Exact repetition of the data below is required.

Start of Record set

(* ===== verification/RlpImpls.v ===== *)
(** * Encodable and decodable types ([util/rlp/src/impls.rs], [call_type.rs])

    The [Encodable]/[Decodable] implementations of the base types, and the
    interface [Codec] that a pair of implementations satisfies: a value is
    written as one RLP tree, and reading that tree gives the value back.
    Integers, hashes and byte vectors share the carrier [Z] or [list Z], so
    their implementations are named rather than found by type. *)
From stdpp Require Import base list numbers strings.
From S2P Require Import Prelude Words Vm RlpStream RlpEncoding RlpDecode.

(** [rlp.decoder().decode_value(f)]: the view is cloned, its caches untouched. *)
Definition with_decoder {T} (f : UntrustedRlp -> bytes -> res T) : Decodable T :=
  {| decode := fun rlp => (decode_value rlp (f rlp), rlp) |}.

(** ** [bool] *)
Definition bool_append (b : bool) (s : RlpStream) : run RlpStream :=
  if b then push_value [1] s else push_value [0] s.
#[global] Instance bool_Encodable : Encodable bool := {| rlp_append := bool_append |}.

Definition bool_value (b : bytes) : res bool :=
  if len b =? 0 then Ok false
  else if len b =? 1 then b0 ← index b 0; Ok (negb (b0 =? 0))
  else Err RlpIsTooBig.
#[global] Instance bool_Decodable : Decodable bool := with_decoder (fun _ => bool_value).

(** ** [Vec<u8>], [&[u8]] and the bytes of a string *)
Definition bytes_append (b : bytes) (s : RlpStream) : run RlpStream := push_value b s.
Definition bytes_Encodable : Encodable bytes := {| rlp_append := bytes_append |}.

Definition bytes_value (b : bytes) : res bytes := Ok b.
Definition bytes_Decodable : Decodable bytes := with_decoder (fun _ => bytes_value).

(** ** [u8] *)
Definition u8_append (x : Z) (s : RlpStream) : run RlpStream :=
  if negb (x =? 0) then push_value [x] s else push_value [] s.
Definition u8_Encodable : Encodable Z := {| rlp_append := u8_append |}.

Definition u8_value (b : bytes) : res Z :=
  match b with
  | [b0] => if negb (b0 =? 0) then Ok b0 else Err RlpInvalidIndirection
  | [] => Ok 0
  | _ => Err RlpIsTooBig
  end.
Definition u8_Decodable : Decodable Z := with_decoder (fun _ => u8_value).

(** ** [u16], [u32], [u64]: [size] bytes *)
Definition uN_append (size : nat) (x : Z) (s : RlpStream) : run RlpStream :=
  let leading_empty_bytes := leading_zeros (8 * Z.of_nat size) x / 8 in
  let buffer := Z_to_be size x in
  b ← slice buffer leading_empty_bytes (Z.of_nat size);
  push_value b s.
Definition uN_Encodable (size : nat) : Encodable Z := {| rlp_append := uN_append size |}.

Definition uN_value (size : nat) (rlp : UntrustedRlp) (b : bytes) : res Z :=
  let l := len b in
  if (l =? 0) || (l =? 1) then fst (@decode _ u8_Decodable rlp)
  else if l <=? Z.of_nat size then
    b0 ← index b 0;
    if b0 =? 0 then Err RlpInvalidIndirection
    else be_loop (8 * Z.of_nat size) b l 0 (length b) 0
  else Err RlpIsTooBig.
Definition uN_Decodable (size : nat) : Decodable Z := with_decoder (uN_value size).

(** ** [usize], as [u64] *)
Definition usize_append (x : Z) (s : RlpStream) : run RlpStream := uN_append 8 x s.
Definition usize_Encodable : Encodable Z := {| rlp_append := usize_append |}.
Definition usize_Decodable : Decodable Z := uN_Decodable 8.

(** ** Hashes of [size] bytes *)
Definition hash_append (h : bytes) (s : RlpStream) : run RlpStream := push_value h s.
Definition hash_Encodable : Encodable bytes := {| rlp_append := hash_append |}.

Definition hash_value (size : Z) (b : bytes) : res bytes :=
  match len b ?= size with
  | Lt => Err RlpIsTooShort
  | Gt => Err RlpIsTooBig
  | Eq => copy_from_slice (replicate (Z.to_nat size) 0) 0 b
  end.
Definition hash_Decodable (size : Z) : Decodable bytes := with_decoder (fun _ => hash_value size).

(** ** [U256] and [U128]: [size] bytes *)
Definition uint_append (size : nat) (x : Z) (s : RlpStream) : run RlpStream :=
  leading_empty_bytes ← sub_chk (Z.of_nat size) ((u256_bits x + 7) / 8);
  let buffer := Z_to_be size x in
  b ← slice buffer leading_empty_bytes (Z.of_nat size);
  push_value b s.
Definition uint_Encodable (size : nat) : Encodable Z := {| rlp_append := uint_append size |}.

Definition uint_value (size : nat) (b : bytes) : res Z :=
  match b with
  | b0 :: _ =>
      if b0 =? 0 then Err RlpInvalidIndirection
      else if len b <=? Z.of_nat size then Ok (be_to_Z b)
      else Err RlpIsTooBig
  | [] => Ok (be_to_Z b)
  end.
Definition uint_Decodable (size : nat) : Decodable Z := with_decoder (fun _ => uint_value size).

(** ** [Option<T>] *)
Definition option_append {T} (E : Encodable T) (o : option T) (s : RlpStream) : run RlpStream :=
  match o with
  | None => begin_list s 0
  | Some value => s ← begin_list s 1; append s value
  end.
#[global] Instance option_Encodable {T} (E : Encodable T) : Encodable (option T) := {| rlp_append := option_append E |}.

Definition option_decode {T} (D : Decodable T) (rlp : UntrustedRlp) : res (option T) * UntrustedRlp :=
  let '(items, rlp) := item_count rlp in
  match items with
  | Ok items =>
      if items =? 1 then let '(v, rlp) := val_at rlp 0 in (v ← v; Ok (Some v), rlp)
      else if items =? 0 then (Ok None, rlp)
      else (Err RlpIncorrectListLen, rlp)
  | Err e => (Err e, rlp)
  | Panic => (Panic, rlp)
  end.
#[global] Instance option_Decodable {T} (D : Decodable T) : Decodable (option T) := {| decode := option_decode D |}.

(** ** [CallType], through [u32] *)
Definition call_type_code (c : CallType) : Z :=
  match c with CT_None => 0 | CT_Call => 1 | CT_CallCode => 2 | CT_DelegateCall => 3 | CT_StaticCall => 4 end.
#[global] Instance CallType_Encodable : Encodable CallType :=
  {| rlp_append := fun c s => uN_append 4 (call_type_code c) s |}.

Definition CallType_decode (rlp : UntrustedRlp) : res CallType * UntrustedRlp :=
  let '(v, rlp) := @as_val _ (uN_Decodable 4) rlp in
  (v ← v;
   (if v =? 0 then Ok CT_None else if v =? 1 then Ok CT_Call else if v =? 2 then Ok CT_CallCode
    else if v =? 3 then Ok CT_DelegateCall else if v =? 4 then Ok CT_StaticCall
    else Err (Custom "Invalid value of CallType item"%string)), rlp).
#[global] Instance CallType_Decodable : Decodable CallType := {| decode := CallType_decode |}.

(** ** The trusted view: every error is a panic ([rlpin.rs], [lib.rs]) *)
Definition unwrap {A} (r : res A) : run A := match r with Ok a => Ok a | _ => Panic end.

Section trusted.
Context {T : Type} `{Decodable T}.
Definition decode_bytes (b : bytes) : run T := unwrap (fst (as_val (UntrustedRlp_new b))).
Definition decode_list (b : bytes) : run (list T) := unwrap (fst (as_list (UntrustedRlp_new b))).
End trusted.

End of Record set

**Response box:**
(* ===== verification/RlpImpls.v ===== *)
(** * Encodable and decodable types ([util/rlp/src/impls.rs], [call_type.rs])

    The [Encodable]/[Decodable] implementations of the base types, and the
    interface [Codec] that a pair of implementations satisfies: a value is
    written as one RLP tree, and reading that tree gives the value back.
    Integers, hashes and byte vectors share the carrier [Z] or [list Z], so
    their implementations are named rather than found by type. *)
From stdpp Require Import base list numbers strings.
From S2P Require Import Prelude Words Vm RlpStream RlpEncoding RlpDecode.

(** [rlp.decoder().decode_value(f)]: the view is cloned, its caches untouched. *)
Definition with_decoder {T} (f : UntrustedRlp -> bytes -> res T) : Decodable T :=
  {| decode := fun rlp => (decode_value rlp (f rlp), rlp) |}.

(** ** [bool] *)
Definition bool_append (b : bool) (s : RlpStream) : run RlpStream :=
  if b then push_value [1] s else push_value [0] s.
#[global] Instance bool_Encodable : Encodable bool := {| rlp_append := bool_append |}.

Definition bool_value (b : bytes) : res bool :=
  if len b =? 0 then Ok false
  else if len b =? 1 then b0 ← index b 0; Ok (negb (b0 =? 0))
  else Err RlpIsTooBig.
#[global] Instance bool_Decodable : Decodable bool := with_decoder (fun _ => bool_value).

(** ** [Vec<u8>], [&[u8]] and the bytes of a string *)
Definition bytes_append (b : bytes) (s : RlpStream) : run RlpStream := push_value b s.
Definition bytes_Encodable : Encodable bytes := {| rlp_append := bytes_append |}.

Definition bytes_value (b : bytes) : res bytes := Ok b.
Definition bytes_Decodable : Decodable bytes := with_decoder (fun _ => bytes_value).

(** ** [u8] *)
Definition u8_append (x : Z) (s : RlpStream) : run RlpStream :=
  if negb (x =? 0) then push_value [x] s else push_value [] s.
Definition u8_Encodable : Encodable Z := {| rlp_append := u8_append |}.

Definition u8_value (b : bytes) : res Z :=
  match b with
  | [b0] => if negb (b0 =? 0) then Ok b0 else Err RlpInvalidIndirection
  | [] => Ok 0
  | _ => Err RlpIsTooBig
  end.
Definition u8_Decodable : Decodable Z := with_decoder (fun _ => u8_value).

(** ** [u16], [u32], [u64]: [size] bytes *)
Definition uN_append (size : nat) (x : Z) (s : RlpStream) : run RlpStream :=
  let leading_empty_bytes := leading_zeros (8 * Z.of_nat size) x / 8 in
  let buffer := Z_to_be size x in
  b ← slice buffer leading_empty_bytes (Z.of_nat size);
  push_value b s.
Definition uN_Encodable (size : nat) : Encodable Z := {| rlp_append := uN_append size |}.

Definition uN_value (size : nat) (rlp : UntrustedRlp) (b : bytes) : res Z :=
  let l := len b in
  if (l =? 0) || (l =? 1) then fst (@decode _ u8_Decodable rlp)
  else if l <=? Z.of_nat size then
    b0 ← index b 0;
    if b0 =? 0 then Err RlpInvalidIndirection
    else be_loop (8 * Z.of_nat size) b l 0 (length b) 0
  else Err RlpIsTooBig.
Definition uN_Decodable (size : nat) : Decodable Z := with_decoder (uN_value size).

(** ** [usize], as [u64] *)
Definition usize_append (x : Z) (s : RlpStream) : run RlpStream := uN_append 8 x s.
Definition usize_Encodable : Encodable Z := {| rlp_append := usize_append |}.
Definition usize_Decodable : Decodable Z := uN_Decodable 8.

(** ** Hashes of [size] bytes *)
Definition hash_append (h : bytes) (s : RlpStream) : run RlpStream := push_value h s.
Definition hash_Encodable : Encodable bytes := {| rlp_append := hash_append |}.

Definition hash_value (size : Z) (b : bytes) : res bytes :=
  match len b ?= size with
  | Lt => Err RlpIsTooShort
  | Gt => Err RlpIsTooBig
  | Eq => copy_from_slice (replicate (Z.to_nat size) 0) 0 b
  end.
Definition hash_Decodable (size : Z) : Decodable bytes := with_decoder (fun _ => hash_value size).

(** ** [U256] and [U128]: [size] bytes *)
Definition uint_append (size : nat) (x : Z) (s : RlpStream) : run RlpStream :=
  leading_empty_bytes ← sub_chk (Z.of_nat size) ((u256_bits x + 7) / 8);
  let buffer := Z_to_be size x in
  b ← slice buffer leading_empty_bytes (Z.of_nat size);
  push_value b s.
Definition uint_Encodable (size : nat) : Encodable Z := {| rlp_append := uint_append size |}.

Definition uint_value (size : nat) (b : bytes) : res Z :=
  match b with
  | b0 :: _ =>
      if b0 =? 0 then Err RlpInvalidIndirection
      else if len b <=? Z.of_nat size then Ok (be_to_Z b)
      else Err RlpIsTooBig
  | [] => Ok (be_to_Z b)
  end.
Definition uint_Decodable (size : nat) : Decodable Z := with_decoder (fun _ => uint_value size).

(** ** [Option<T>] *)
Definition option_append {T} (E : Encodable T) (o : option T) (s : RlpStream) : run RlpStream :=
  match o with
  | None => begin_list s 0
  | Some value => s ← begin_list s 1; append s value
  end.
#[global] Instance option_Encodable {T} (E : Encodable T) : Encodable (option T) := {| rlp_append := option_append E |}.

Definition option_decode {T} (D : Decodable T) (rlp : UntrustedRlp) : res (option T) * UntrustedRlp :=
  let '(items, rlp) := item_count rlp in
  match items with
  | Ok items =>
      if items =? 1 then let '(v, rlp) := val_at rlp 0 in (v ← v; Ok (Some v), rlp)
      else if items =? 0 then (Ok None, rlp)
      else (Err RlpIncorrectListLen, rlp)
  | Err e => (Err e, rlp)
  | Panic => (Panic, rlp)
  end.
#[global] Instance option_Decodable {T} (D : Decodable T) : Decodable (option T) := {| decode := option_decode D |}.

(** ** [CallType], through [u32] *)
Definition call_type_code (c : CallType) : Z :=
  match c with CT_None => 0 | CT_Call => 1 | CT_CallCode => 2 | CT_DelegateCall => 3 | CT_StaticCall => 4 end.
#[global] Instance CallType_Encodable : Encodable CallType :=
  {| rlp_append := fun c s => uN_append 4 (call_type_code c) s |}.

Definition CallType_decode (rlp : UntrustedRlp) : res CallType * UntrustedRlp :=
  let '(v, rlp) := @as_val _ (uN_Decodable 4) rlp in
  (v ← v;
   (if v =? 0 then Ok CT_None else if v =? 1 then Ok CT_Call else if v =? 2 then Ok CT_CallCode
    else if v =? 3 then Ok CT_DelegateCall else if v =? 4 then Ok CT_StaticCall
    else Err (Custom "Invalid value of CallType item"%string)), rlp).
#[global] Instance CallType_Decodable : Decodable CallType := {| decode := CallType_decode |}.

(** ** The trusted view: every error is a panic ([rlpin.rs], [lib.rs]) *)
Definition unwrap {A} (r : res A) : run A := match r with Ok a => Ok a | _ => Panic end.

Section trusted.
Context {T : Type} `{Decodable T}.
Definition decode_bytes (b : bytes) : run T := unwrap (fst (as_val (UntrustedRlp_new b))).
Definition decode_list (b : bytes) : run (list T) := unwrap (fst (as_list (UntrustedRlp_new b))).
End trusted.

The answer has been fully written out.